> _YOUR INSTRUCTIONS_:
From the records below, transcribe exactly the lines that begin at the line with "<=? Z.of_nat (S (String.length" and end at the line with "rewrite Nat2Z.id. change", both included.

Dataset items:
##########
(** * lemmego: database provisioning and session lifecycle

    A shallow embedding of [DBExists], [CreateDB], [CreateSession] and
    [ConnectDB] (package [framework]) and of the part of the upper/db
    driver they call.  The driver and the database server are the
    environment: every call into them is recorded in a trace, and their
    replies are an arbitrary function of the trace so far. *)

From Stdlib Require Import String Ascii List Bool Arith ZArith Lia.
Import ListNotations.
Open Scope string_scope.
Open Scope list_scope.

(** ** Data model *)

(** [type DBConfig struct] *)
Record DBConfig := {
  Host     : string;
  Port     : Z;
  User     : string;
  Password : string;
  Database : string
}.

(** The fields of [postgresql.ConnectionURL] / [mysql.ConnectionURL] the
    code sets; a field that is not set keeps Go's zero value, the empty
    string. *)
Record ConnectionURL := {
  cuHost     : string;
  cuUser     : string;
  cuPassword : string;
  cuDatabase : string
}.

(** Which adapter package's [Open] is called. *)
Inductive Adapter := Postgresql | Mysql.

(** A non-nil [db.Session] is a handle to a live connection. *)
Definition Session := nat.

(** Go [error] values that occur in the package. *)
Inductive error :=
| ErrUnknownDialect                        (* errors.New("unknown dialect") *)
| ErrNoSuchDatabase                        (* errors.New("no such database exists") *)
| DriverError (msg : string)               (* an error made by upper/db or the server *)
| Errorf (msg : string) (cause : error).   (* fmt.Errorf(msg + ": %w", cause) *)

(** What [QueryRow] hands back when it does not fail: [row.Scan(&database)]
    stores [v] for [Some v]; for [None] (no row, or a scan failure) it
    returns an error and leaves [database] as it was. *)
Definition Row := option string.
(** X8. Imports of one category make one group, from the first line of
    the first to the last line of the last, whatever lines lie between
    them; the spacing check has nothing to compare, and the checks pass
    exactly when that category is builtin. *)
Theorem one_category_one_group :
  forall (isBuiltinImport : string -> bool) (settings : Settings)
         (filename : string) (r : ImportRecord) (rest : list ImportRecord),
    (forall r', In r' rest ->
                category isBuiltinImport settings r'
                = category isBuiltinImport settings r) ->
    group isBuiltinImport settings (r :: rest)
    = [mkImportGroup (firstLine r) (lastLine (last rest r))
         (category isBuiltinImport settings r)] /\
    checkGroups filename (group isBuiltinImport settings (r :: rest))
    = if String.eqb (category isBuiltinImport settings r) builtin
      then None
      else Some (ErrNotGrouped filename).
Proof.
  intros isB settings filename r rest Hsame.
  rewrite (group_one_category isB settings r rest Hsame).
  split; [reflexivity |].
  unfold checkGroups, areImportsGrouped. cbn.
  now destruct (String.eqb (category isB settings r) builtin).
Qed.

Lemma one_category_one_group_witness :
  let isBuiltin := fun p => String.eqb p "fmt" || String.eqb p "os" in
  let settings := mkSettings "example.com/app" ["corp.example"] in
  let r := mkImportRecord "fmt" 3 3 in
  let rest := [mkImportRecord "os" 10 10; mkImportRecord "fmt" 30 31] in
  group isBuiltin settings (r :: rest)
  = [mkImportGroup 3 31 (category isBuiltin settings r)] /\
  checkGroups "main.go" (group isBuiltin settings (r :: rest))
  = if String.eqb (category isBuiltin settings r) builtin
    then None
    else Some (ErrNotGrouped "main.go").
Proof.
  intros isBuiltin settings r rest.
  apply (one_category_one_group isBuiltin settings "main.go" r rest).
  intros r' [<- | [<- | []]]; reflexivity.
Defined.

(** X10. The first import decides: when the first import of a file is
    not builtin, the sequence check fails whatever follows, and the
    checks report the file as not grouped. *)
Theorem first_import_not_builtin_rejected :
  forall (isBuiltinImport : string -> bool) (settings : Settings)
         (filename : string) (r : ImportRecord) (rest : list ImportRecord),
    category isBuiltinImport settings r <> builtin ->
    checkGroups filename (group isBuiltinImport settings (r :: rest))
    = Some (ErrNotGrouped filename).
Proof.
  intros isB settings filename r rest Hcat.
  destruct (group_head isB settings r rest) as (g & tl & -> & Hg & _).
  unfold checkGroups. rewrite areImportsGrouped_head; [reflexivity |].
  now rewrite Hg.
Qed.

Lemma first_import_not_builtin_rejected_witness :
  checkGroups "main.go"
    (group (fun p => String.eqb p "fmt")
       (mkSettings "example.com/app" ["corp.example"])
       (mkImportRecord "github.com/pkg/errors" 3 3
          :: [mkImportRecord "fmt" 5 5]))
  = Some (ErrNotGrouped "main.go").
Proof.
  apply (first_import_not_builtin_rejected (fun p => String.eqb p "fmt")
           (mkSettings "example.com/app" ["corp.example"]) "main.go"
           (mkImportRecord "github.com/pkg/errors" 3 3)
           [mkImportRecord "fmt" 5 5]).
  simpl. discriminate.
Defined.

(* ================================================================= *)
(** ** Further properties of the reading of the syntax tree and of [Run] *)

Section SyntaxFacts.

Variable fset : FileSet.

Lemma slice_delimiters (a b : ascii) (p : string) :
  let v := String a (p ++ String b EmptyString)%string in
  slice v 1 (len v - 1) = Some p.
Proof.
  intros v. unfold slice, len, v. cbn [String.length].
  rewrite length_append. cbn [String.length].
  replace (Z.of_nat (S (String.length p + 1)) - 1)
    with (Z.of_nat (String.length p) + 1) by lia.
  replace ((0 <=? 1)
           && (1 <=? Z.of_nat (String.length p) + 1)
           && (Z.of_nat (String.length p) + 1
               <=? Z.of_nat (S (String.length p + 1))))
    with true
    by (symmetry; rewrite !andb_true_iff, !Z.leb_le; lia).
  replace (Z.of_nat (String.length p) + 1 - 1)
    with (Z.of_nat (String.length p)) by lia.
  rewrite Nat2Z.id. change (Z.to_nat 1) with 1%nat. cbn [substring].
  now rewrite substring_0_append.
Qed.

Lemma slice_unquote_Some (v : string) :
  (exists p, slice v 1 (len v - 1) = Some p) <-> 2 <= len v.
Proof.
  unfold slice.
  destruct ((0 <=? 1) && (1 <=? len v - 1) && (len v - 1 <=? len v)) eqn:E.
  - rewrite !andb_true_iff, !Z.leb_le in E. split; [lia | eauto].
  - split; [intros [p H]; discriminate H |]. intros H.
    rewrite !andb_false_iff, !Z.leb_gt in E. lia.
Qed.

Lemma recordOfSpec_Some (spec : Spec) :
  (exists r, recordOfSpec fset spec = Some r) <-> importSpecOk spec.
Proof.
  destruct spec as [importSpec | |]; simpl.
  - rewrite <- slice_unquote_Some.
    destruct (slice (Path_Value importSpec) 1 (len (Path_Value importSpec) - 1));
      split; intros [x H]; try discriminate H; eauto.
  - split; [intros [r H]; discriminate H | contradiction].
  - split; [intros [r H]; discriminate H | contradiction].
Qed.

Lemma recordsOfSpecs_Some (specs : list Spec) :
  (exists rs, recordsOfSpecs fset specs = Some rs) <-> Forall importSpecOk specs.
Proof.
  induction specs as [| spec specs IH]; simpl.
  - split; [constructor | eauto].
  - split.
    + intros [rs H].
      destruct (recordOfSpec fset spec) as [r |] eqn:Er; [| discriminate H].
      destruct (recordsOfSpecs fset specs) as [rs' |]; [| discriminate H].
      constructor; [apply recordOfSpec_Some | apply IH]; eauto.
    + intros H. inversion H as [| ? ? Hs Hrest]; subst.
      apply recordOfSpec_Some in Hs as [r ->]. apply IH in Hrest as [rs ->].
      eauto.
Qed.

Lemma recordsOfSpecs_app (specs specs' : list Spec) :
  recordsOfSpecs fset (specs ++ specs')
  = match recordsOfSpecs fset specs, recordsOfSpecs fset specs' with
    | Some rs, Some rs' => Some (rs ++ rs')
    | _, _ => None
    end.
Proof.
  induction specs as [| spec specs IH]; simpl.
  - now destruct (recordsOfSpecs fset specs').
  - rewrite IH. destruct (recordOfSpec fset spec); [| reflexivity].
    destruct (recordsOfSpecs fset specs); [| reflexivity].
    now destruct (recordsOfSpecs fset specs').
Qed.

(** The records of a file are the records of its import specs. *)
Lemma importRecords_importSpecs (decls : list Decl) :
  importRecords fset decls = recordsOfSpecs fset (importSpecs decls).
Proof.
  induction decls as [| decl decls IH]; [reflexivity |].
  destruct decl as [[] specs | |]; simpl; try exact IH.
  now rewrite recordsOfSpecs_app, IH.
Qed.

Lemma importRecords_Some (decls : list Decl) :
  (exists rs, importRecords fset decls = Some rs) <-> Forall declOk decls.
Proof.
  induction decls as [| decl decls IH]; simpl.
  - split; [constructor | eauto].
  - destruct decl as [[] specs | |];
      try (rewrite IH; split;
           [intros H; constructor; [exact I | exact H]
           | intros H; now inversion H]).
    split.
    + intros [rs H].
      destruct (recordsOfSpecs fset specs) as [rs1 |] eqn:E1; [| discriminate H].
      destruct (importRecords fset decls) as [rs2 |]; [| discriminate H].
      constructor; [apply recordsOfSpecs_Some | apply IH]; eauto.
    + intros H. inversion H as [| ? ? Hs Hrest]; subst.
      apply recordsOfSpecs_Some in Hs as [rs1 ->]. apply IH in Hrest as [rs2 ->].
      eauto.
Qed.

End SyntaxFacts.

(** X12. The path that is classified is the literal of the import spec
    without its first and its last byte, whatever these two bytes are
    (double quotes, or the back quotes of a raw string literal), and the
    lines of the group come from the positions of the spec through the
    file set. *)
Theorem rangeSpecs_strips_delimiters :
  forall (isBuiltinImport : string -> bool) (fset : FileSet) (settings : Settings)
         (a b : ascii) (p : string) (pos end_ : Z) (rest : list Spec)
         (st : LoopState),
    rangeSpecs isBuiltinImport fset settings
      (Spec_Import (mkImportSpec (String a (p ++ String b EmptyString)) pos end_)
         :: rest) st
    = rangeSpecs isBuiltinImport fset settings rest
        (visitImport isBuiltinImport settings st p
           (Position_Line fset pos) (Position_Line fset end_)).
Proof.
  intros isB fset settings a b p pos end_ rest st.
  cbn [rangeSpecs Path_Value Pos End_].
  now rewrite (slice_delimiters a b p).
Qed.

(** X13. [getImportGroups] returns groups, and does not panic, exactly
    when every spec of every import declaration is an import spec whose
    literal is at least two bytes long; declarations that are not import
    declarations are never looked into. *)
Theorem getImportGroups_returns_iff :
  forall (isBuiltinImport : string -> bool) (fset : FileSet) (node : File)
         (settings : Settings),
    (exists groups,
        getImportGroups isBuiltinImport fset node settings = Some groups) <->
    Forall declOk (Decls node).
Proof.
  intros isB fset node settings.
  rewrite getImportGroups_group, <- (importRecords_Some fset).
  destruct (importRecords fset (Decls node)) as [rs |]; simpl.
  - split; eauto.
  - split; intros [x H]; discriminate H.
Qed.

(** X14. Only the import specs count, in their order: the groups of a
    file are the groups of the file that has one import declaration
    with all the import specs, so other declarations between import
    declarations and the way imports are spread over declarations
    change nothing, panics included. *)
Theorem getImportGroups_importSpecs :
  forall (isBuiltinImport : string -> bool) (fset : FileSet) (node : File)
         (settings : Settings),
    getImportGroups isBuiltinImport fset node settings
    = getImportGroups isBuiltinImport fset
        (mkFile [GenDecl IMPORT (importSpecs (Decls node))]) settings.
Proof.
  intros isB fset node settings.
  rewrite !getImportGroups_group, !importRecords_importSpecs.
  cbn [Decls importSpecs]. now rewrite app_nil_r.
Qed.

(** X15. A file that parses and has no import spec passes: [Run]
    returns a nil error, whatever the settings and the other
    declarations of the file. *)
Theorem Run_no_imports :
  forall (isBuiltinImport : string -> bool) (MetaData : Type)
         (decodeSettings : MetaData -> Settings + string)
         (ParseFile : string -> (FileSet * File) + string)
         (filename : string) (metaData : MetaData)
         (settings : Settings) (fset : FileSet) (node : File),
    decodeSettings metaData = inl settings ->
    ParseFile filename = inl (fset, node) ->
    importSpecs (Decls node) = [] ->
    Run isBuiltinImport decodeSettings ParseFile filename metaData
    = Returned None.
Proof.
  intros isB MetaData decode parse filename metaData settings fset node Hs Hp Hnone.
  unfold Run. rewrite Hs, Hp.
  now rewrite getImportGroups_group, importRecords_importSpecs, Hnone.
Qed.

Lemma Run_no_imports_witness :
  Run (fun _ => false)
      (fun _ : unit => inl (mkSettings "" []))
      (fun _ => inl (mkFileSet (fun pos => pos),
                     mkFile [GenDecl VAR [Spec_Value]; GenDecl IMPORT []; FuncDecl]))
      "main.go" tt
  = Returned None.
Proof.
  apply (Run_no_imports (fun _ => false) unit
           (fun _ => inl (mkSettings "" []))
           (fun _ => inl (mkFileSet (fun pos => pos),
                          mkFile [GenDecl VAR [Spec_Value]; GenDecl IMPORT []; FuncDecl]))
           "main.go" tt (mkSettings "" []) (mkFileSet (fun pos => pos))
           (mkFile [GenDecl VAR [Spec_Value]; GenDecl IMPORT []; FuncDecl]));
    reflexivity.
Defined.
##########
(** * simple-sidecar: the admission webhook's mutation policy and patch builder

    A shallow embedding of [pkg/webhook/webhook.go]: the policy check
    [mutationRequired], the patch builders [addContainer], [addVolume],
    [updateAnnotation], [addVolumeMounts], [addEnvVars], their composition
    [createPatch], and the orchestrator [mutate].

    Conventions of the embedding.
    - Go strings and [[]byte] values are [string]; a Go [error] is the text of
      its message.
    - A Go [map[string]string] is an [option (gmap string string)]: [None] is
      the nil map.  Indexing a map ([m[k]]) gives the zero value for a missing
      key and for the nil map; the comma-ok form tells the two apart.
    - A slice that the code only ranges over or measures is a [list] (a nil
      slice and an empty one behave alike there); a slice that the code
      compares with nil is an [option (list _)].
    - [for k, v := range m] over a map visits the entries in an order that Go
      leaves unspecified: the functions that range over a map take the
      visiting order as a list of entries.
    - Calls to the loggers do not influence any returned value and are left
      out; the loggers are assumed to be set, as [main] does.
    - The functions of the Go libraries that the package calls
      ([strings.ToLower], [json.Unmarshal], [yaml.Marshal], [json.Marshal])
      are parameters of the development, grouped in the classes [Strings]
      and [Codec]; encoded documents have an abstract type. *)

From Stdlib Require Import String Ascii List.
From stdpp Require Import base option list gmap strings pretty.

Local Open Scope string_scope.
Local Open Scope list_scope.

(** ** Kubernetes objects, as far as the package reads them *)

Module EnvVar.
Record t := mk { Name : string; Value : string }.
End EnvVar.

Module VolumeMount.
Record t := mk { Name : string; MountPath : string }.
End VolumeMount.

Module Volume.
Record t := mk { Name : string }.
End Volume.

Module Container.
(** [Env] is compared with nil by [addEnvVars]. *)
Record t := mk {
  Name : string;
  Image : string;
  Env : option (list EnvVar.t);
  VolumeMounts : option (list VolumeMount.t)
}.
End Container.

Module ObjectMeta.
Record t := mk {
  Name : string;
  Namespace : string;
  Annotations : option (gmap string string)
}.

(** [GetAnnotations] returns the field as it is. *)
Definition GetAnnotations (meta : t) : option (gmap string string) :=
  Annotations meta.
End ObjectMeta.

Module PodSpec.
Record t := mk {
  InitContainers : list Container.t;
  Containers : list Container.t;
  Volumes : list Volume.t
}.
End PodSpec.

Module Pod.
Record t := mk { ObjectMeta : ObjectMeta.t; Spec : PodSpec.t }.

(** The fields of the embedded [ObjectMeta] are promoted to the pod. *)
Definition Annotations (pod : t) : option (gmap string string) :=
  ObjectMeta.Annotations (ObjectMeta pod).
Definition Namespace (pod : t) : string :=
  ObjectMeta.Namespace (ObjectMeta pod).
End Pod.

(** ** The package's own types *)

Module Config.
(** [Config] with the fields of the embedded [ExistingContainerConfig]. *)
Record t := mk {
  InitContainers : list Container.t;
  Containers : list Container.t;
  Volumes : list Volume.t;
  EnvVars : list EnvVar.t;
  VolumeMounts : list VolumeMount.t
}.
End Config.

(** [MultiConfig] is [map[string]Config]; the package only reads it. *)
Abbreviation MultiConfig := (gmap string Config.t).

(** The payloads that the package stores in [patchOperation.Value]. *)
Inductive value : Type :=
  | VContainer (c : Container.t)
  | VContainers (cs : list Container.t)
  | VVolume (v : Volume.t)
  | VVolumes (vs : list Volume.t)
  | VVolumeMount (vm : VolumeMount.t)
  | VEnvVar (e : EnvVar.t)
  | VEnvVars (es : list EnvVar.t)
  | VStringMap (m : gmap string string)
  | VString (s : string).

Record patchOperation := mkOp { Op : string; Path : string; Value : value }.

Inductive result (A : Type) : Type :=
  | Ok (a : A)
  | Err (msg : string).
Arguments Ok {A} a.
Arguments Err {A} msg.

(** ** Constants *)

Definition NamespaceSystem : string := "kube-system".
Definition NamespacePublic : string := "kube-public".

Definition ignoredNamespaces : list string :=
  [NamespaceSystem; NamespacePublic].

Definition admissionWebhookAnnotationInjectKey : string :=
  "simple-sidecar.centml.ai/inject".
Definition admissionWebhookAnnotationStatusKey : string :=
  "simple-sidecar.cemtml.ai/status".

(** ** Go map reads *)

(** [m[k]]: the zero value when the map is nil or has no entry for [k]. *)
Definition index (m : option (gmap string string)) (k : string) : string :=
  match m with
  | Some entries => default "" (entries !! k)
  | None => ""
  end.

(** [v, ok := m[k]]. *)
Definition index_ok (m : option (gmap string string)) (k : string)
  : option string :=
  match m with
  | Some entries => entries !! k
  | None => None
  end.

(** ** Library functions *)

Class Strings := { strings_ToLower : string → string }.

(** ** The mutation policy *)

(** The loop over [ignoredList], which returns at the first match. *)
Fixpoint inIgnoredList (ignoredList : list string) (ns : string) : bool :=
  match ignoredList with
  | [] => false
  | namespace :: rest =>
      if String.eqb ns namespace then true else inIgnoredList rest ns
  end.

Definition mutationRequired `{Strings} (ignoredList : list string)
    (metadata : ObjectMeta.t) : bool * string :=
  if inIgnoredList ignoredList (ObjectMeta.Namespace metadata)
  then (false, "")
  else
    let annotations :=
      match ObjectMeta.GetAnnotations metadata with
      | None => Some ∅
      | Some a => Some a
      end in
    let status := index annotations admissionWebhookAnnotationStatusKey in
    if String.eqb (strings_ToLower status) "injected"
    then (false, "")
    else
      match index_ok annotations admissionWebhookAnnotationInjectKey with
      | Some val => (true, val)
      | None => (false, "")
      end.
##########
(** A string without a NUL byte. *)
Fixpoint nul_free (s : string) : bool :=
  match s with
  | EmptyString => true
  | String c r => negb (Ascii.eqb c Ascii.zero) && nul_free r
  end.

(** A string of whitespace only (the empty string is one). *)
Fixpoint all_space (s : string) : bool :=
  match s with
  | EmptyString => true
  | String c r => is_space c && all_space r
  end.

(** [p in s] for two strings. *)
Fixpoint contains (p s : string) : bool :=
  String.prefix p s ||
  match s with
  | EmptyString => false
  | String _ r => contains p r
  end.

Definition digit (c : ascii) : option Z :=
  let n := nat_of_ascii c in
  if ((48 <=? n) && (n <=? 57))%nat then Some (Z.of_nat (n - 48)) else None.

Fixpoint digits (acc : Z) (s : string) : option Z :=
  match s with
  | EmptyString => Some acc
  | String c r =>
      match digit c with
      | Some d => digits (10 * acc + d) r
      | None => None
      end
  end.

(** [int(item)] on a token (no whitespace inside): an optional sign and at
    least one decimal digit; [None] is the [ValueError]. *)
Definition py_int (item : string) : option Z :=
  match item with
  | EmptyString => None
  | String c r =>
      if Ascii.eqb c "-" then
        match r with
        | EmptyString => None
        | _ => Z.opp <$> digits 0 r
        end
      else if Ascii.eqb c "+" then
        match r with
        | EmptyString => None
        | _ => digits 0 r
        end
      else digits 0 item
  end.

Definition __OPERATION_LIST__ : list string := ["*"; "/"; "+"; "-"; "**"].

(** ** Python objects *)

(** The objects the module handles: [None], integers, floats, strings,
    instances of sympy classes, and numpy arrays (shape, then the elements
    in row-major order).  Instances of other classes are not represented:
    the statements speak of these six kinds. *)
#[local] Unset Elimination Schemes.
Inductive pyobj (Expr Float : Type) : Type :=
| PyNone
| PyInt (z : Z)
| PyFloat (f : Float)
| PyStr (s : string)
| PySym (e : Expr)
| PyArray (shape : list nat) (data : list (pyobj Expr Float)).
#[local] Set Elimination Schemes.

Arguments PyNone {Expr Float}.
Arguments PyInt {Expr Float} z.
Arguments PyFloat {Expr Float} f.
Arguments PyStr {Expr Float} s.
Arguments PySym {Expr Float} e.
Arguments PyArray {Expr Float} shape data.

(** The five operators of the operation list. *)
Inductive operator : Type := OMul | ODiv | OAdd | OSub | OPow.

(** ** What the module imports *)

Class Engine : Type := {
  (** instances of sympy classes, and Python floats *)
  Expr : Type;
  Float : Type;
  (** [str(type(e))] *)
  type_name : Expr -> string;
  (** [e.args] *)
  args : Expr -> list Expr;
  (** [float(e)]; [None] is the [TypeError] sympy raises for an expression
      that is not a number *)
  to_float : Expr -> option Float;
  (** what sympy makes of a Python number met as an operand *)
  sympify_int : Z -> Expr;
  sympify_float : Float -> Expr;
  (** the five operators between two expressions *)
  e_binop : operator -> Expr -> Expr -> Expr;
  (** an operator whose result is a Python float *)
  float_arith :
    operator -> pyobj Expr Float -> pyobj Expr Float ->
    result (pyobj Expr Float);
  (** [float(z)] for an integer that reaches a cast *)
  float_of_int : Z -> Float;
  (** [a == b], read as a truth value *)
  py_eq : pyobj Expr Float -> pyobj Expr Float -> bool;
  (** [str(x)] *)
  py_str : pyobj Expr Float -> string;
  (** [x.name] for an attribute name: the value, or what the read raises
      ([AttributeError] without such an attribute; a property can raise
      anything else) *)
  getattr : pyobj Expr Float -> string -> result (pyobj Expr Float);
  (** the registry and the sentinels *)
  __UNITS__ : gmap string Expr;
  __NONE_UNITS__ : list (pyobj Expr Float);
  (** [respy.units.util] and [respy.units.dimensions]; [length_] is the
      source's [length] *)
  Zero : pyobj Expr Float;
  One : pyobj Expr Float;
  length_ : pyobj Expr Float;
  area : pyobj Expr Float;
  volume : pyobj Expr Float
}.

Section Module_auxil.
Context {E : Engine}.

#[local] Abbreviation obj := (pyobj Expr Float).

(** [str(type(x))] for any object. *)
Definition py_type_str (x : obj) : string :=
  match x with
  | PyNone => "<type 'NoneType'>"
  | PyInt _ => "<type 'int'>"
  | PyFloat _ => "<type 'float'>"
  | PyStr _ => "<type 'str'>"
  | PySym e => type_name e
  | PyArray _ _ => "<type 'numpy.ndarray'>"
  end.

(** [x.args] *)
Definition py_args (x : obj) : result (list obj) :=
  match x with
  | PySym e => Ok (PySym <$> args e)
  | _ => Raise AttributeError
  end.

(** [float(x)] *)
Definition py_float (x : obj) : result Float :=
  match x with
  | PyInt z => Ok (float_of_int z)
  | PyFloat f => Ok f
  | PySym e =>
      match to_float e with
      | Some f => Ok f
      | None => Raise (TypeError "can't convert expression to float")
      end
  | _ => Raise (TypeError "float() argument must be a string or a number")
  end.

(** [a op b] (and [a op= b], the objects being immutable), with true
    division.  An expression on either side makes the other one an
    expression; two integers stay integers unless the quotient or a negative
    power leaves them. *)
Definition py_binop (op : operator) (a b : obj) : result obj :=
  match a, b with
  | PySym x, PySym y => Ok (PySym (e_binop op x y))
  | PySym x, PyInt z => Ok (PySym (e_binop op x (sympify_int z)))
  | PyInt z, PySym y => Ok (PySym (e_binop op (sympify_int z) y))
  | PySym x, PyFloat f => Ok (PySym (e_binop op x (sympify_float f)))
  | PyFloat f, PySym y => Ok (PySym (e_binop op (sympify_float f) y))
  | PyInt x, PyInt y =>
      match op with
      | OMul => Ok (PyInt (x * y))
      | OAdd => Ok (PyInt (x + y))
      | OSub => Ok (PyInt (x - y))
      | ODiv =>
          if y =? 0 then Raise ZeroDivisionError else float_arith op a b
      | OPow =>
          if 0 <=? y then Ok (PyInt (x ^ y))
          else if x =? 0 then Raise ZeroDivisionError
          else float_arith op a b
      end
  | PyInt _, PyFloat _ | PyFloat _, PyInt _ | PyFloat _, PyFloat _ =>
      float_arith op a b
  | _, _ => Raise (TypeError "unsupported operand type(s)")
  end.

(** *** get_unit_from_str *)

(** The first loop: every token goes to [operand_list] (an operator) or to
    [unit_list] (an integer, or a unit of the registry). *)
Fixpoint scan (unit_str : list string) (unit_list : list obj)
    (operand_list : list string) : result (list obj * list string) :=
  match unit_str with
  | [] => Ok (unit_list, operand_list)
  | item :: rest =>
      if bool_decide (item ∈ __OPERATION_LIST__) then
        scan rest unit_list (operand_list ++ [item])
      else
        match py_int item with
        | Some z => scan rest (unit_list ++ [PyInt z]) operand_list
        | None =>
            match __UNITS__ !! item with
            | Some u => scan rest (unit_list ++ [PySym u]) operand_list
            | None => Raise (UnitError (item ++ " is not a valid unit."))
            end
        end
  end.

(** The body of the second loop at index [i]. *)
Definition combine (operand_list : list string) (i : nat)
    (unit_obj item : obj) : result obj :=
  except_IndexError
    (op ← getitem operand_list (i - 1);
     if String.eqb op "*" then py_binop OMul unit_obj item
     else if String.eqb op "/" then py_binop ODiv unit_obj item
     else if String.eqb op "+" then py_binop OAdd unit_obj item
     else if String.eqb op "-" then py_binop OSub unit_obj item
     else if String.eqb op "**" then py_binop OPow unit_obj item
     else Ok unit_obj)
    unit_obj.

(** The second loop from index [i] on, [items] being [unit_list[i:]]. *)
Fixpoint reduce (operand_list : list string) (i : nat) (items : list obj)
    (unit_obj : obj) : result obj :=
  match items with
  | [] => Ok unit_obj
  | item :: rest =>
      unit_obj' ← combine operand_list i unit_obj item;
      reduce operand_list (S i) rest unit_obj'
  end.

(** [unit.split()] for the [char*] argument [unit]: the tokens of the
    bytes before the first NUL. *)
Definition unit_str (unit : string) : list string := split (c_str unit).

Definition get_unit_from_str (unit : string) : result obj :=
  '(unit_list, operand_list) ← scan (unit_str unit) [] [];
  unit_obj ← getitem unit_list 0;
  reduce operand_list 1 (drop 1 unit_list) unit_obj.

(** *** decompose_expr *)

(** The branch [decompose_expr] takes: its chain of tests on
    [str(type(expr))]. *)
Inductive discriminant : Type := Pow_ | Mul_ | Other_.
##########
> _ANSWER FOR THE TASK_:
               <=? Z.of_nat (S (String.length p + 1))))
    with true
    by (symmetry; rewrite !andb_true_iff, !Z.leb_le; lia).
  replace (Z.of_nat (String.length p) + 1 - 1)
    with (Z.of_nat (String.length p)) by lia.
  rewrite Nat2Z.id. change (Z.to_nat 1) with 1%nat. cbn [substring].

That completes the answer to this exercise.